NO, Its a nissan,. It pulled right out :lol: .................. Actually we had to use the rope to PUSH the scout ahead. Thats what it looked like from the drivers seat anyways :rotfl:

Seriously, without that scout I dont think we would have gotten out of there. Good deal too, only 25 bucks!!!


----------



## .45 (Sep 21, 2007)

STEVO said:


> NO, Its a nissan,. It pulled right out :lol: .................. Actually we had to use the rope to PUSH the scout ahead. Thats what it looked like from the drivers seat anyways :rotfl:
> 
> Seriously, without that scout I dont think we would have gotten out of there. Good deal too, only 25 bucks!!!

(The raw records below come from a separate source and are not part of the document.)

(** ADDcc writes the sum and sets C to the carry out of 32 bits, V to
    signed overflow, Z and N to the result's; no other PSR bit changes. *)
Theorem addcc_flags o s :
  f3_wf o -> state_wf s ->
  let x := REG s (rs1 o) in let y := operand2 o s in let s' := (i_addcc_execute o s).2 in
  wrote (rd o) (x + y) s s' /\
  flags s' (2147483648 <=? u32 (x + y)) (u32 (x + y) =? 0) (signed_overflow (s32 x + s32 y))
    (4294967296 <=? x + y) /\
  (forall i, 0 <= i < 20 \/ 24 <= i -> Z.testbit (PSRREG s') i = Z.testbit (PSRREG s) i).
Proof.
  intros (Hrd & _ & _) Hwf x y s'. subst s'. rewrite (i_addcc_eq o s Hwf). cbn [snd].
  by eapply cc_post.
Qed.

(** The second operand of SUBcc is read again after the result is stored; it
    is the same as long as the destination is another register. *)
Definition operand2_kept (o : f3) : Prop := imm o < 0 -> rs2 o <> rd o.

Lemma i_subcc_eq o s :
  f3_wf o -> operand2_kept o -> state_wf s ->
  let x := REG s (rs1 o) in let y := operand2 o s in let z := u32 (x - y) in
  i_subcc_execute o s
  = (1, step_pc (set_PSRREG (set_REG s (rd o) z)
       (with_icc (2147483648 <=? z) (z =? 0) (signed_overflow (s32 x - s32 y))
          (x <? y) (PSRREG s)))).
Proof.
  intros (Hrd & _ & Ho) Hk Hwf x y z. unfold i_subcc_execute; cbv zeta. fold x.
  assert (is_u32 x) by (subst x; auto with words).
  assert (is_u32 y) by (subst y; auto with words).
  assert (Hset : forall v w, u32 v = u32 w -> set_REG s (rd o) v = set_REG s (rd o) w)
    by (intros v w E; unfold set_REG; by rewrite E).
  assert (E : (if imm o <? 0
    then (s32 (REG (set_REG s (rd o) (s32 (x - REG s (rs2 o)))) (rs2 o)), s32 (x - REG s (rs2 o)),
          set_REG s (rd o) (s32 (x - REG s (rs2 o))))
    else (sign_ext13 (imm o), s32 (x - sign_ext13 (imm o)),
          set_REG s (rd o) (s32 (x - sign_ext13 (imm o)))))
    = (s32 y, s32 (x - y), set_REG s (rd o) z)).
  { subst y z. unfold operand2 in *. destruct (Z.ltb_spec (imm o) 0).
    - rewrite REG_set_REG by (done || lia).
      rewrite (proj2 (Z.eqb_neq (rs2 o) (rd o))) by (by apply Hk).
      f_equal. apply Hset. by rewrite u32_s32, u32_idem.
    - assert (Hs : s32 (x - u32 (sign_ext13 (imm o))) = s32 (x - sign_ext13 (imm o)))
        by (rewrite <- s32_of_u32, u32_sub_r; apply s32_of_u32).
      rewrite s32_of_u32, Hs. pose proof (sign_ext13_range (imm o) ltac:(lia)).
      rewrite (s32_id (sign_ext13 (imm o))) by lia. f_equal.
      apply Hset. by rewrite u32_s32, u32_idem, u32_sub_r. }
  rewrite E. f_equal. rewrite s32_zero, !bit_s32.
  subst z. rewrite (u32_id x), (u32_id y) by done.
  rewrite sub_carry_spec, sub_overflow_spec, tst_bit31 by auto with words.
  icc_chain. autorewrite with sparc_simpl. reflexivity.
Qed.

(** SUBcc writes the difference and sets C to the unsigned borrow, V to
    signed overflow, Z and N to the result's; no other PSR bit changes. *)
Theorem subcc_flags o s :
  f3_wf o -> operand2_kept o -> state_wf s ->
  let x := REG s (rs1 o) in let y := operand2 o s in let s' := (i_subcc_execute o s).2 in
  wrote (rd o) (x - y) s s' /\
  flags s' (2147483648 <=? u32 (x - y)) (u32 (x - y) =? 0) (signed_overflow (s32 x - s32 y))
    (x <? y) /\
  (forall i, 0 <= i < 20 \/ 24 <= i -> Z.testbit (PSRREG s') i = Z.testbit (PSRREG s) i).
Proof.
  intros Ho Hk Hwf x y s'. subst s'. rewrite (i_subcc_eq o s Ho Hk Hwf). cbn [snd].
  eapply cc_post; [done | apply Ho | done | done].
Qed.

(** ** Branches after a comparison *)

(** The relation each branch tests, between the operands of a SUBcc. *)
Definition branch_table (x y : Z)
    : list ((bicc -> sparc_state -> Z * sparc_state) * bool) :=
  [(i_be_execute, x =? y); (i_bne_execute, negb (x =? y));
   (i_bl_execute, s32 x <? s32 y); (i_ble_execute, s32 x <=? s32 y);
   (i_bg_execute, s32 y <? s32 x); (i_bge_execute, s32 y <=? s32 x);
   (i_bcs_execute, x <? y); (i_bcc_execute, y <=? x);
   (i_bleu_execute, x <=? y); (i_bgu_execute, y <? x);
   (i_bneg_execute, 2147483648 <=? u32 (x - y)); (i_bpos_execute, u32 (x - y) <? 2147483648);
   (i_bvs_execute, signed_overflow (s32 x - s32 y));
   (i_bvc_execute, negb (signed_overflow (s32 x - s32 y)))].

Lemma u32_sub_zero x y : is_u32 x -> is_u32 y -> (u32 (x - y) =? 0) = (x =? y).
Proof. unfold is_u32, u32. intros. case_tests; Z.div_mod_to_equations; lia. Qed.

(** N xor V after a subtraction is the signed order. *)
Lemma signed_less x y :
  is_u32 x -> is_u32 y ->
  xorb (2147483648 <=? u32 (x - y)) (signed_overflow (s32 x - s32 y)) = (s32 x <? s32 y).
Proof.
  intros Hx Hy. rewrite !s32_val by done. unfold signed_overflow, is_u32, u32 in *.
  destruct (Z.leb_spec 2147483648 x), (Z.leb_spec 2147483648 y),
    (Z.leb_spec 2147483648 ((x - y) mod 4294967296));
    repeat match goal with
    | |- context [?a <? ?b] => destruct (Z.ltb_spec a b)
    | |- context [?a <=? ?b] => destruct (Z.leb_spec a b)
    end; cbn; Z.div_mod_to_equations; lia.
Qed.

Lemma s32_eqb x y : is_u32 x -> is_u32 y -> (s32 x =? s32 y) = (x =? y).
Proof. intros. rewrite !s32_val by done. unfold is_u32 in *. case_tests; lia. Qed.

Lemma leb_or a b : (a <=? b) = (a =? b) || (a <? b).
Proof. destruct (Z.leb_spec a b), (Z.eqb_spec a b), (Z.ltb_spec a b); cbn; lia. Qed.

Lemma branch_on_flags s n z v c :
  flags s n z v c ->
  Forall2 (fun '(ex, _) taken => forall b, ex b s
             = (1, if (taken : bool) then bicc_taken b s else bicc_not_taken b s))
    (branch_table 0 0)
    [z; negb z; xorb n v; z || xorb n v; negb (z || xorb n v); negb (xorb n v); c; negb c;
     c || z; negb (c || z); n; negb n; v; negb v].
Proof.
  intros [Hn Hz Hv Hc]. repeat apply Forall2_cons_2; try apply Forall2_nil_2.
  all: intros b; unfold i_be_execute, i_bne_execute, i_bl_execute, i_ble_execute, i_bg_execute,
    i_bge_execute, i_bcs_execute, i_bcc_execute, i_bleu_execute, i_bgu_execute, i_bneg_execute,
    i_bpos_execute, i_bvs_execute, i_bvc_execute; cbv zeta;
    rewrite ?Hn, ?Hz, ?Hv, ?Hc, ?lxor_b2z, ?tst_b2z; f_equal.
  all: by destruct n, z, v, c.
Qed.

(** after SUBcc on [x] and [y] every conditional branch is taken exactly
    when its relation holds: BL, BLE, BG, BGE compare as signed, BCS, BCC,
    BLEU, BGU as unsigned numbers. *)
Theorem branch_after_cmp o s :
  f3_wf o -> operand2_kept o -> state_wf s ->
  let x := REG s (rs1 o) in let y := operand2 o s in let s' := (i_subcc_execute o s).2 in
  Forall (fun '(ex, rel) => forall b, ex b s'
            = (1, if (rel : bool) then bicc_taken b s' else bicc_not_taken b s'))
    (branch_table x y).
Proof.
  intros Ho Hk Hwf x y s'.
  assert (Hf : flags s' (2147483648 <=? u32 (x - y)) (u32 (x - y) =? 0)
    (signed_overflow (s32 x - s32 y)) (x <? y)).
  { subst s'. rewrite (i_subcc_eq o s Ho Hk Hwf). cbn [snd].
    by apply (flags_with_icc _ _ _ _ _ (PSRREG s)); [apply Hwf|]. }
  assert (is_u32 x) by (subst x; auto with words).
  assert (is_u32 y) by (subst y; auto with words).
  apply branch_on_flags in Hf. rewrite u32_sub_zero, signed_less in Hf by done.
  unfold branch_table. rewrite (Z.ltb_antisym (s32 x) (s32 y)), (Z.leb_antisym (s32 x) (s32 y)),
    (Z.ltb_antisym x y), (Z.leb_antisym x y), (Z.ltb_antisym 2147483648 (u32 (x - y))).
  rewrite (leb_or (s32 x)), s32_eqb, (leb_or x), (orb_comm (x =? y) (x <? y)) by done.
  unfold branch_table in Hf.
  repeat match goal with
  | H : Forall2 _ (_ :: _) _ |- _ =>
      apply Forall2_cons in H as [Hh H]; apply Forall_cons_2; [exact Hh | clear Hh]
  end. apply Forall_nil_2.
Qed.

(** ** Constants *)

(** SETHI of the high 22 bits followed by OR of the low 10 loads any
    32-bit constant, and touches no other register. *)
Theorem sethi_or_constant r c s :
  0 <= r < 32 -> is_u32 c -> state_wf s ->
  let s1 := (i_sethi_execute {| sethi_rd := r; imm22 := Z.shiftr c 10 |} s).2 in
  let s2 := (i_or_execute {| rd := r; rs1 := r; rs2 := -1; imm := Z.land c 0x3ff |} s1).2 in
  REG s2 r = c /\ forall x, 0 <= x < 32 -> x <> r -> REG s2 x = REG s x.
Proof.
  intros Hr Hc Hwf s1 s2.
  set (hi := Z.land (Z.shiftl (Z.shiftr c 10) 10) 0xFFFFFC00).
  assert (H1 : wrote r hi s s1) by (by apply wrote_step).
  assert (Hwf1 : state_wf s1) by (apply wf_step_pc, wf_set_REG, Hwf).
  assert (Hlow : 0 <= Z.land c 0x3ff < 1024)
    by (change 0x3ff with (Z.ones 10); rewrite Z.land_ones by lia; apply Z.mod_pos_bound; lia).
  assert (H2 : wrote r (Z.lor (REG s1 r) (Z.land c 0x3ff)) s1 s2).
  { subst s2. unfold i_or_execute; cbv zeta. cbn [imm rs1 rd snd].
    rewrite (proj2 (Z.ltb_ge (Z.land c 0x3ff) 0)) by lia.
    rewrite sign_ext13_spec, (proj2 (Z.ltb_lt _ 4096)), u32_id by (auto with words; lia).
    by apply wrote_step. }
  split.
  - rewrite (wrote_reg _ _ _ _ H2), (wrote_reg _ _ _ _ H1), Z.eqb_refl by done.
    apply u32_inj_testbit; [apply u32_range | done |]. intros i Hi. subst hi.
    change 0xFFFFFC00 with (bitsmask 31 10). change 0x3ff with (Z.ones 10).
    rewrite testbit_u32, Z.lor_spec, testbit_u32, !Z.land_spec, testbit_bitsmask by lia.
    rewrite (proj2 (Z.ltb_lt i 32)) by lia.
    destruct (Z.lt_ge_cases i 10).
    + rewrite Z.shiftl_spec_low, Z.ones_spec_low by lia.
      by rewrite andb_false_l, orb_false_l, !andb_true_r.
    + rewrite Z.shiftl_spec, Z.shiftr_spec, Z.ones_spec_high by lia.
      replace (i - 10 + 10) with i by lia.
      rewrite (proj2 (Z.leb_le 10 i)), (proj2 (Z.leb_le i 31)) by lia.
      by rewrite andb_false_r, orb_false_r, !andb_true_r.
  - intros x Hx Hne. apply Z.eqb_neq in Hne.
    by rewrite (wrote_reg _ _ _ _ H2), Hne, (wrote_reg _ _ _ _ H1), Hne by done.
Qed.

(** ** Shifts *)

Definition shift_count (o : f3) (s : sparc_state) : Z :=
  if imm o <? 0 then REG s (rs2 o) else imm o.

Definition shift_table
    : list ((f3 -> sparc_state -> result (Z * sparc_state)) * (Z -> Z -> Z)) :=
  [(i_sll_execute, fun a n => a * 2 ^ n);
   (i_srl_execute, fun a n => a / 2 ^ n);
   (i_sra_execute, fun a n => s32 a / 2 ^ n)].

Lemma testbit_s32_high a i : is_u32 a -> 2147483648 <= a -> 31 <= i -> Z.testbit (s32 a) i = true.
Proof.
  intros Ha Hs Hi. rewrite s32_val by done. rewrite (proj2 (Z.leb_le _ a)) by lia.
  unfold is_u32 in *.
  replace (a - 4294967296) with (Z.lnot (4294967295 - a)) by (unfold Z.lnot; lia).
  rewrite Z.lnot_spec by lia.
  rewrite <- (Z.mod_small (4294967295 - a) (2 ^ 31)) by lia.
  by rewrite Z.mod_pow2_bits_high by lia.
Qed.

Lemma testbit_s32_low a i : 0 <= i < 32 -> Z.testbit (s32 a) i = Z.testbit a i.
Proof.
  intros Hi. transitivity (Z.testbit (u32 (s32 a)) i).
  - rewrite testbit_u32 by lia. rewrite (proj2 (Z.ltb_lt i 32)) by lia. by rewrite andb_true_r.
  - rewrite u32_s32, testbit_u32 by lia. rewrite (proj2 (Z.ltb_lt i 32)) by lia.
    by rewrite andb_true_r.
Qed.

(** SRA's mask of sign bits over the logical shift. *)
Lemma sra_value a n :
  is_u32 a -> 0 <= n < 32 -> 2147483648 <= a ->
  u32 (Z.lor (Z.land 0xFFFFFFFF (u32 (Z.lnot (Z.shiftr 0xFFFFFFFF n)))) (Z.shiftr a n))
  = u32 (s32 a / 2 ^ n).
Proof.
  intros Ha Hn Hs. apply u32_inj_testbit; try apply u32_range. intros i Hi.
  rewrite !testbit_u32, Z.lor_spec, Z.land_spec, testbit_u32, Z.lnot_spec, !Z.shiftr_spec by lia.
  rewrite (proj2 (Z.ltb_lt i 32)), !andb_true_r by lia.
  rewrite <- Z.shiftr_div_pow2, Z.shiftr_spec by lia.
  change 0xFFFFFFFF with (Z.ones 32). rewrite Z.ones_spec_low by lia.
  destruct (Z.lt_ge_cases (i + n) 32).
  - rewrite Z.ones_spec_low, testbit_s32_low by lia. done.
  - rewrite Z.ones_spec_high, testbit_s32_high by (done || lia). done.
Qed.

Lemma sra_value_pos a : is_u32 a -> a < 2147483648 -> s32 a = a.
Proof. intros Ha Hs. rewrite s32_val by done. by rewrite (proj2 (Z.leb_gt _ a)) by lia. Qed.

Lemma wrote_twice s r v w :
  state_wf s -> 0 <= r < 32 -> wrote r w s (step_pc (set_REG (set_REG s r v) r w)).
Proof.
  intros Hwf Hr. assert (Hwf1 : state_wf (set_REG s r v)) by auto with sparc.
  destruct (wrote_step (set_REG s r v) r w Hwf1 Hr) as [Hreg Hpc Hnpc Hwin Hrest].
  revert Hpc Hnpc Hwin Hrest. autorewrite with sparc_simpl. intros. split; try done.
  intros x Hx. rewrite Hreg, REG_set_REG by done. by destruct (x =? r).
Qed.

That's yours??? :shock: .........I think the 'Scout' makes 'ole Bill a little money around there once in awhile....good job on the fish !!


----------



## STEVO (Sep 13, 2007)

Haha, yup thats mine. Bad thing was we had already decided not to launch the boat after we had walked down towards the water. This happened whil turning around :shock: . We felt like dumb asses. We asked him if this was the first time he has had to do this, He said First time this week. Not the first time this month tho :lol: He said that awesome rope he has has made him over 500 bucks so far this year!!!


----------



## muysauve (Jan 7, 2008)

That looks like or Lago de Luna aka Moon Lake... I always love going up there.

I hear that place is up for sale, I'll tell you what, if you spot me the 2.5 million, I'll let ya come fishing any time.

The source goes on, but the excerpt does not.